McMaster University football player Jerimiah Brown came to Elk Lake in 2009, and without ever previously having picked up an oar, transferred his physical abilities from the field to the water. He ended up winning a silver medal in rowing at the 2012 London Summer Olympics.
Bobsleds have carried athletes from rugby and track and field to the Winter Games.
The search is on today at the University of Victoria, in the CARSA Gymnasium, for the next Canadian cross-over sports Olympians.
The RBC Training Ground national athlete identification program puts hopefuls from any sporting background, between the ages of 14 and 25, through their paces to measure speed, strength, stamina and power.
Pre-registration has been strong online. Same-day registration is at the door from 8 a.m. to 10 a.m., with testing running to 1:30 p.m. There is no charge.
Officials from various national organizations, representing 11 Olympic sports, will gauge the hopefuls’ physical metrics, to see which might translate to potential success in a particular sport the athlete might not have previously considered.
Organizations with representatives on site will include Rowing Canada, Canoe-Kayak Canada, Triathlon Canada, Cycling Canada, Athletics Canada, Rugby Canada, Water Polo Canada, Judo Canada, Bobsleigh Canada and Alpine Canada.
Mentors on hand to provide inspiration and support will include two-time Olympic medallist swimmer Ryan Cochrane of Victoria and Elk Lake rower Will Dean, the latter a basketball player who came later in life to rowing and became a two-time Olympian, not under the basket, but on the water with an oar.
Dean had graduated as a basketball star with the Kelowna Secondary Owls and was looking into playing B.C. college hoops when he decided to work out on a stationary rowing machine called an ERG. He was good at it and someone suggested he enter the annual Monster ERG national competition held at UVic’s McKinnon Gym. Dean’s ERG scores jumped out of the gym, and that fall, he was rowing in the NCAA Pac-12 for Cal-Berkeley.
“Some people’s physiology is better suited for another sport. And you can have success crossing over from your old sport and starting that new sport later,” Dean said.
“My body was better suited for rowing than basketball. I still love playing, but I wasn’t going to make the Olympic team in basketball.”

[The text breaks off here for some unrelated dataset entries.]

Lemma resume_turn (s s' : Sch) es st cur u :
  turn_inv s es st cur → running s = None → resume_next s = (Ok u, s') →
  turn_inv s' es st cur ∨ ∃ e st' cur', obs pids st cur e st' cur' ∧ turn_inv s' (es ++ [e]) st' cur'.
Proof.
  intros Ht Hrun Hx. unfold resume_next in Hx. st_inv. destruct (ready s) as [|next rest]; [injection Hx as _ <-; by left|].
  st_inv. unfold take_resume_signal in Hm1. injection Hm1 as <- <-.
  apply on_world_ok in Hm2 as (w & Hres%call_ok & ->). cbn in Hres. unfold resume in Hres.
  destruct (thread_of pids next _) as [[i t]|] eqn:Hth; [|done].
  destruct (is_born t || t_going t) eqn:Hbg; [done|]. injection Hres as <- <-. apply orb_false_iff in Hbg as [Hb Hg].
  apply thread_of_ok in Hth as (-> & Hlt & Hi).
  assert (Ht0 : turn_inv (set_ready rest s) es st cur) by (by eapply turn_core; [|exact Ht]).
  destruct (switch_turn _ _ _ _ _ _ _ Ht0 Hrun Hlt Hm0) as (es' & Ht1 & Hrun1 & Hths & Hobs).
  match goal with |- turn_inv ?x _ _ _ ∨ _ => set (s' := x) end.
  assert (Hw0 : s_world (update_thread (name i) (λ t, mkThread (pending_enter t) None) s1) = s_world s1)
    by (unfold update_thread; by destruct (threads s1 !! name i)).
  rewrite Hw0 in Hi.
  pose proof (registered_some _ _ _ _ (ti_registered _ _ _ _ Ht1) Hi Hb) as Hreg.
  assert (Hup : rcore (update_thread (name i) (λ t, mkThread (pending_enter t) None) s1) = rcore s1).
  { unfold update_thread. rewrite Hreg. unfold rcore. cbn. rewrite (insert_id (threads s1)); [done|]. by rewrite Hreg. }
  set (t' := MkThread (t_lc t) (t_phase t) true (t_stop t)).
  assert (Hs' : turn_inv s' (es ++ es') st i).
  { pose proof (idle_going _ _ _ _ Ht1 Hrun1) as Hidle. destruct Ht1 as [Hm1 Hl1 Hr1 Hru1 Hgo1].
    unfold s'. destruct (update_thread _ _ s1) as [? ? ? ? ? ? ? ? ? ? ?]. destruct s1. unfold rcore in Hup. cbn in *.
    injection Hup as -> -> -> -> -> -> -> -> ->. destruct Hl1 as [L1 L2 L3 L4 L5 L6 L7 L8]. cbn in *. constructor; cbn.
    - eapply machine_put; [exact Hi|done| | | | |exact Hm1]; try done. intros nr argv c. by apply (mi_called _ _ _ Hm1 _ _ _ _ _ Hi).
    - by constructor.
    - eapply (registered_put _ _ _ _ _ _ _ t' Hm1 Hr1 Hlt Hb); [|done]. symmetry. by apply insert_id.
    - by intros p [= <-].
    - intros j v. rewrite lookup_insert_Some. intros [[<- <-]|[_ Hj]] Hgj; [done|]. by rewrite (Hidle _ _ Hj) in Hgj. }
  destruct Hobs as [[-> ->]|(e & -> & Hobs)].
  - left. by rewrite app_nil_r in Hs'.
  - right. eauto.
Qed.

(** Several moves. *)
Definition logs (st0 : lstate U E) (s : Sch) : Prop :=
  ∃ es st cur, obs_run pids st0 es st cur ∧ turn_inv s es st cur.
Definition ended (st0 : lstate U E) (s : Sch) : Prop :=
  ∃ es st, obs_run pids st0 es st 0 ∧ ended_from es st s.

Lemma logs_follows st0 es st cur (s' : Sch) :
  obs_run pids st0 es st cur → follows es st cur s' → logs st0 s' ∨ ended st0 s'.
Proof.
  intros Hr [Ht|[(e & st' & cur' & Ho & Ht)|[-> He]]].
  - left. by exists es, st, cur.
  - left. exists (es ++ [e]), st', cur'. split; [by eapply run_snoc|done].
  - right. by exists es, st.
Qed.

Lemma wait_handled (s s' : Sch) st0 w status w' u :
  code_wf → logs st0 s → same_procs (s_world s) w → waits pids w (inl status) w' →
  handle status (set_world w' s) = (Ok u, s') → logs st0 s' ∨ ended st0 s'.
Proof.
  intros Hwf (es & st & cur & Hr & Ht) Hs (w0 & Hs0 & Hst) Hx. apply (turn_same s w) in Ht; [|done].
  apply (turn_same _ w0) in Ht; [|done]. eapply logs_follows; [exact Hr|].
  exact (stop_handled (set_world w0 (set_world w s)) s' es st cur status w' u Hwf Ht Hst Hx).
Qed.

Lemma logs_same (s : Sch) st0 w : logs st0 s → same_procs (s_world s) w → logs st0 (set_world w s).
Proof. intros (es & st & cur & Hr & Ht) Hs. exists es, st, cur. split; [done|by apply turn_same]. Qed.

(** A step no record tells of. *)
Lemma logs_part_way n (s : Sch) st0 : logs st0 s → logs st0 (set_world (part_way n (s_world s)) s).
Proof.
  intros Hl. unfold part_way. destruct (find_thread t_going (s_world s)) as [[i t]|] eqn:Hf; [|by apply logs_same].
  destruct (in_user t) eqn:Hu; [|by apply logs_same]. destruct Hl as (es & st & cur & Hr & Ht).
  apply find_thread_ok in Hf as [Hi Hg]. pose proof (ti_machine _ _ _ _ Ht) as Hm.
  destruct (mi_going _ _ _ Hm _ _ Hi Hg) as [-> Hb].
  assert (Hnc : is_cloning t = false) by (unfold is_cloning, in_user in *; by destruct (t_phase t)).
  assert (Hlv : lview t = (t_lc t, LUser)) by (unfold lview, in_user in *; by destruct (t_phase t)).
  destruct (settled_now _ _ _ _ Hm Hi Hnc) as [<- _].
  set (t' := MkThread (steps n (sh_mem (w_shared (s_world s))) (t_lc t)) TUser (t_going t) (t_stop t)).
  exists es, (view (put cur t' (s_world s))), cur. split.
  { rewrite view_put. apply (run_steps pids st0 es (view (s_world s)) cur (t_lc t) n Hr).
    by rewrite (view_lookup _ _ _ Hi), Hlv. }
  destruct Ht as [_ Hlg Hreg Hru Hgo]. constructor; cbn.
  - eapply (machine_step (s_world s) _ _ cur t t' Hm Hi Hb); done || apply Hm.
  - by destruct Hlg.
  - eapply (registered_put s _ (s_world s) _ _ cur cur t' Hm Hreg); [by eapply alive_lt|done| |done].
    symmetry. apply insert_id. change (threads s !! name cur = Some (mkThread (pending_of t') None)).
    rewrite (registered_some _ _ _ _ Hreg Hi Hb). unfold pending_of, in_user in *. by destruct (t_phase t).
  - done.
  - intros j v. rewrite lookup_insert_Some. intros [[<- <-]|[_ Hj]] Hgj; by eapply Hgo.
Qed.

Dean, 29, has qualified twice for the Summer Games on the water and is looking for the three-peat in 2020 at Tokyo.
“I really believe in this [RBC Training Ground]. It’s a great program and it’s fun to do. It formalizes the process of identifying athletes and channelling them to sports of which they might not be aware,” said Dean, also a double gold medallist in the Pan Am Games.
This is the fifth and final stop on this year’s B.C. tour, after similar tryouts held in Burnaby, Langley, Kamloops and Prince George.
This version of the program began in 2016, out of which have come 25 athletes identified as showing enough to warrant funding and support through RBC and the Canadian Olympic Foundation.
The genesis locally was in 2012 with a Canadian Sport Institute-Pacific program called Podium Search conducted by Olympic-medallist rower Barney Williams at PISE. That initiative has now been folded into the national RBC Training Ground.